## Work instruction
If a line of the data below holds the word "computes", list it.

[Records to use Boundary: Start]

(** * Slush-fund detection engine: a shallow embedding and its properties

    Source: [src/Secret/slush_fund_detector.py] (class [SlushFundDetector]).

    Conventions of the embedding.
    - The [amount] column is integer valued ([Z]); counts are [Z] as well.
      Python floats that the program computes from them (fractions, shares,
      confidence scores) are exact rationals ([Q]); a NumPy quotient, which
      may be infinite or NaN, lives in [npfloat].  Every comparison of a
      count or a quotient with one of the literal thresholds has the same
      outcome on the rationals as in binary64 as long as the table has
      fewer than 2^49 rows and the sums stay below 2^50; a product such as
      the round fraction times 100 is exact here, where binary64 may round
      it in the last place.
    - A [DataFrame] is the list of its rows together with the list of column
      labels that are present; reading an absent column raises [KeyError].
      What pandas does with cells of an unexpected type is not modelled.
    - The detectors receive the caller's table by reference and some assign
      to its columns, so the table is part of the state that is threaded
      through every call, next to the number of wall-clock readings taken.
    - What the Python runtime supplies (the wall clock, the date parser, the
      float formatter of f-strings, the iteration order of a [set]) is
      collected in the record [Runtime]. *)

From Stdlib Require Import ZArith QArith Qminmax Bool List String Ascii Lia.
From Stdlib Require Import DecimalString Permutation Sorted.
From Corelib Require Import PrimFloat.
Import ListNotations.

Local Open Scope string_scope.
Local Open Scope Z_scope.

(** ** Data model *)

(** [class RiskLevel(Enum)] *)
Inductive RiskLevel : Type := LOW | MEDIUM | HIGH | CRITICAL.

(** [RiskLevel.value] *)
Definition value (r : RiskLevel) : Z :=
  match r with LOW => 1 | MEDIUM => 2 | HIGH => 3 | CRITICAL => 4 end.

(** [RiskLevel.name] *)
Definition name (r : RiskLevel) : string :=
  match r with
  | LOW => "LOW" | MEDIUM => "MEDIUM" | HIGH => "HIGH" | CRITICAL => "CRITICAL"
  end.

Definition RiskLevel_eqb (a b : RiskLevel) : bool := value a =? value b.

(** A [datetime] / pandas [Timestamp]: nanoseconds since 1970-01-01T00:00. *)
Definition Timestamp : Type := Z.

(** [@dataclass class Alert] *)
Record Alert : Type := mkAlert {
  account_id : string;
  alert_type : string;
  risk_level : RiskLevel;
  confidence_score : Q;
  description : string;
  evidence : list string;
  timestamp : Timestamp;
  amount_involved : Q
}.

(** ** Python's [sorted]

    [sorted(xs, key=k, reverse=r)] computes the keys, and when [r] holds it
    reverses the list, sorts it stably in ascending order with [<] on the
    keys alone, and reverses the result.  The stable ascending sort is
    written as an insertion sort; a stable sort of a total preorder has one
    possible result, so the choice of algorithm is not observable. *)
Section Sorted.
Context {A K : Type}.
Variable key : A -> K.
Variable lt : K -> K -> bool.

Fixpoint insert (x : A) (s : list A) : list A :=
  match s with
  | [] => [x]
  | y :: s' => if lt (key y) (key x) then y :: insert x s' else x :: y :: s'
  end.

Fixpoint stable_sort (l : list A) : list A :=
  match l with
  | [] => []
  | x :: l' => insert x (stable_sort l')
  end.

Definition sorted (reverse : bool) (l : list A) : list A :=
  if reverse then rev (stable_sort (rev l)) else stable_sort l.
End Sorted.

(** [<] on floats that are neither infinite nor NaN. *)
Definition Qltb (a b : Q) : bool := negb (Qle_bool b a).

(** [<] on the tuples [(int, float)]: the first components decide unless
    they are equal. *)
Definition tuple_lt (a b : Z * Q) : bool :=
  if fst a =? fst b then Qltb (snd a) (snd b) else fst a <? fst b.

(** [lambda x: (x.risk_level.value, x.confidence_score)] *)
Definition priority_key (x : Alert) : Z * Q :=
  (value (risk_level x), confidence_score x).

(** [SlushFundDetector.prioritize_alerts] *)
Definition prioritize_alerts (alerts : list Alert) : list Alert :=
  sorted priority_key tuple_lt true alerts.

(** ** Numbers *)

(** A NumPy [float64] obtained from a quotient: finite, infinite or NaN. *)
Inductive npfloat : Type := Finite (q : Q) | PosInf | NegInf | NaN.

(** [a / b] on two NumPy [int64] scalars: never raises, division by zero
    gives an infinity or NaN. *)
Definition np_div (a b : Z) : npfloat :=
  if b =? 0 then
    if a =? 0 then NaN else if 0 <? a then PosInf else NegInf
  else Finite (inject_Z a / inject_Z b)%Q.

(** [x > c] for a NumPy float [x] and a finite constant [c]. *)
Definition np_gt (x : npfloat) (c : Q) : bool :=
  match x with
  | Finite q => Qltb c q
  | PosInf => true
  | NegInf | NaN => false
  end.

(** The builtin [min(a, b)]: [b] when [b < a], otherwise [a]. *)
Definition py_min (a b : Q) : Q := if Qltb b a then b else a.

(** [sum] of an integer column. *)
Definition sum (xs : list Z) : Z := fold_right Z.add 0 xs.

(** [len] *)
Definition len {T : Type} (xs : list T) : Z := Z.of_nat (List.length xs).

(** ** Text *)

(** [str(n)] for an [int]. *)
Definition str (n : Z) : string := NilZero.string_of_int (Z.to_int n).

(** [s * n] for a string [s]. *)
Fixpoint repeat_string (s : string) (n : nat) : string :=
  match n with
  | O => ""
  | S n' => s ++ repeat_string s n'
  end.

(** [str.lower] on the ASCII range. *)
Definition lower_ascii (c : ascii) : ascii :=
  let n := nat_of_ascii c in
  if (Nat.leb 65 n && Nat.leb n 90)%bool then ascii_of_nat (n + 32) else c.

Fixpoint lower (s : string) : string :=
  match s with
  | EmptyString => EmptyString
  | String c s' => String (lower_ascii c) (lower s')
  end.

(** [needle in haystack] *)
Fixpoint contains (needle haystack : string) : bool :=
  prefix needle haystack ||
  match haystack with
  | EmptyString => false
  | String _ rest => contains needle rest
  end.

(** [re.search('|'.join(words), s)] for words without metacharacters: the
    leftmost position where some word starts, and there the first word of
    the alternation that matches. *)
Fixpoint search (words : list string) (s : string) : option string :=
  match find (fun w => prefix w s) words with
  | Some w => Some w
  | None =>
      match s with
      | EmptyString => None
      | String _ rest => search words rest
      end
  end.

(** Digits grouped in threes from the right, as the [,] format option. *)
Fixpoint group_thousands (fuel : nat) (n : Z) : string :=
  match fuel with
  | O => str n
  | S fuel' =>
      if n <? 1000 then str n
      else
        let r := n mod 1000 in
        group_thousands fuel' (n / 1000) ++ "," ++
        (if r <? 10 then "00" else if r <? 100 then "0" else "") ++ str r
  end.

(** [format(n, ',')] for an [int]. *)
Definition format_int_comma (n : Z) : string :=
  if n <? 0 then "-" ++ group_thousands (Z.to_nat (Z.log2 (- n))) (- n)
  else group_thousands (Z.to_nat (Z.log2 n)) n.

(** A decimal number padded with zeros on the left to [width] digits. *)
Definition zero_pad (width : nat) (n : Z) : string :=
  let s := str n in
  repeat_string "0" (width - String.length s) ++ s.

(** ** Calendar *)

Definition ns_per_second : Z := 1000000000.
Definition ns_per_day : Z := 86400 * ns_per_second.

(** The number of the calendar day of a timestamp (days since 1970-01-01):
    the grouping key that [.dt.date] yields. *)
Definition day_number (t : Timestamp) : Z := t / ns_per_day.

(** Proleptic Gregorian [(year, month, day)] of a day number. *)
Definition civil_from_days (days : Z) : Z * Z * Z :=
  let z := days + 719468 in
  let era := z / 146097 in
  let doe := z - era * 146097 in
  let yoe := (doe - doe / 1460 + doe / 36524 - doe / 146096) / 365 in
  let doy := doe - (365 * yoe + yoe / 4 - yoe / 100) in
  let mp := (5 * doy + 2) / 153 in
  let d := doy - (153 * mp + 2) / 5 + 1 in
  let m := if mp <? 10 then mp + 3 else mp - 9 in
  let y := yoe + era * 400 + (if m <=? 2 then 1 else 0) in
  (y, m, d).

(** [Timestamp.day] and [Timestamp.month] *)
Definition day_of (t : Timestamp) : Z := snd (civil_from_days (day_number t)).
Definition month_of (t : Timestamp) : Z :=
  snd (fst (civil_from_days (day_number t))).
Definition year_of (t : Timestamp) : Z :=
  fst (fst (civil_from_days (day_number t))).

(** [t.strftime('%Y-%m-%d %H:%M:%S')] *)
Definition strftime (t : Timestamp) : string :=
  let secs := (t mod ns_per_day) / ns_per_second in
  zero_pad 4 (year_of t) ++ "-" ++ zero_pad 2 (month_of t) ++ "-" ++
  zero_pad 2 (day_of t) ++ " " ++ zero_pad 2 (secs / 3600) ++ ":" ++
  zero_pad 2 ((secs / 60) mod 60) ++ ":" ++ zero_pad 2 (secs mod 60).

(** [Timedelta.days]: whole days, rounded towards minus infinity. *)
Definition days (delta : Z) : Z := delta / ns_per_day.

(** ** The transaction table *)

(** A cell of the [date] column: already a timestamp, or text that
    [pd.to_datetime] still has to parse. *)
Inductive DateCell : Type := Stamp (t : Timestamp) | Text (s : string).

(** A row.  Text cells may be missing ([None] is pandas' NaN).  The last two
    fields hold the derived columns that the end-of-period detector stores
    in the table; a field whose label is not among the table's [columns] is
    not observable. *)
Record Row : Type := mkRow {
  tx_date : DateCell;
  tx_amount : Z;
  tx_description : option string;
  tx_counterparty : option string;
  tx_transaction_type : option string;
  tx_day_of_month : Z;
  tx_month : Z
}.

Record DataFrame : Type := mkFrame {
  columns : list string;
  rows : list Row
}.

(** [label in df.columns] *)
Definition has_column (label : string) (f : DataFrame) : bool :=
  existsb (String.eqb label) (columns f).

Inductive exn : Type :=
| KeyError (label : string)
| ValueError (text : string)
| AttributeError
| ZeroDivisionError
| IndexError.

(** [f[label]]: the column, or [KeyError]. *)
Definition getitem {T : Type} (label : string) (field : Row -> T)
    (f : DataFrame) : exn + list T :=
  if has_column label f then inr (map field (rows f)) else inl (KeyError label).

(** Selection by a boolean mask. *)
Fixpoint mask_list {T : Type} (mask : list bool) (xs : list T) : list T :=
  match mask, xs with
  | b :: mask', x :: xs' =>
      if b then x :: mask_list mask' xs' else mask_list mask' xs'
  | _, _ => []
  end.

(** [f[mask]] *)
Definition mask_rows (mask : list bool) (f : DataFrame) : DataFrame :=
  mkFrame (columns f) (mask_list mask (rows f)).

(** [f[label] = values], where [values] has one entry for every row: an
    existing column is overwritten in place, a new one is added after the
    others. *)
Definition setitem {T : Type} (label : string) (store : T -> Row -> Row)
    (values : list T) (f : DataFrame) : DataFrame :=
  mkFrame
    (if has_column label f then columns f else columns f ++ [label])
    (map (fun vr => store (fst vr) (snd vr)) (combine values (rows f))).

Definition store_date (c : DateCell) (r : Row) : Row :=
  mkRow c (tx_amount r) (tx_description r) (tx_counterparty r)
        (tx_transaction_type r) (tx_day_of_month r) (tx_month r).

Definition store_day_of_month (d : Z) (r : Row) : Row :=
  mkRow (tx_date r) (tx_amount r) (tx_description r) (tx_counterparty r)
        (tx_transaction_type r) d (tx_month r).

Definition store_month (m : Z) (r : Row) : Row :=
  mkRow (tx_date r) (tx_amount r) (tx_description r) (tx_counterparty r)
        (tx_transaction_type r) (tx_day_of_month r) m.

(** The values of a text column that are not missing. *)
Definition dropna (col : list (option string)) : list string :=
  flat_map (fun c => match c with Some s => [s] | None => [] end) col.

(** Distinct values in order of first appearance. *)
Fixpoint unique_from {T : Type} (eqb : T -> T -> bool) (seen l : list T)
    : list T :=
  match l with
  | [] => []
  | x :: l' =>
      if existsb (eqb x) seen then unique_from eqb seen l'
      else x :: unique_from eqb (x :: seen) l'
  end.

Definition unique {T : Type} (eqb : T -> T -> bool) (l : list T) : list T :=
  unique_from eqb [] l.

(** [Series.value_counts()]: the distinct values that are not missing with
    the number of their occurrences, most frequent first.  pandas leaves
    the order among equal counts open; here it is first appearance. *)
Definition value_counts (col : list (option string)) : list (string * Z) :=
  let present := dropna col in
  sorted snd Z.ltb true
         (map (fun s => (s, len (filter (String.eqb s) present)))
              (unique String.eqb present)).

(** [Series.diff()] on timestamps: nothing for the first row. *)
Fixpoint diff_from (prev : Z) (ts : list Z) : list (option Z) :=
  match ts with
  | [] => []
  | t :: ts' => Some (t - prev) :: diff_from t ts'
  end.

Definition diff (ts : list Z) : list (option Z) :=
  match ts with
  | [] => []
  | t :: ts' => None :: diff_from t ts'
  end.

(** The [.dt] accessor: defined on a column of timestamps only. *)
Fixpoint dt (col : list DateCell) : exn + list Timestamp :=
  match col with
  | [] => inr []
  | Stamp t :: col' =>
      match dt col' with
      | inr ts => inr (t :: ts)
      | inl e => inl e
      end
  | Text _ :: _ => inl AttributeError
  end.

[Records to use Boundary: End]

## Output
      Python floats that the program computes from them (fractions, shares,
    [sorted(xs, key=k, reverse=r)] computes the keys, and when [r] holds it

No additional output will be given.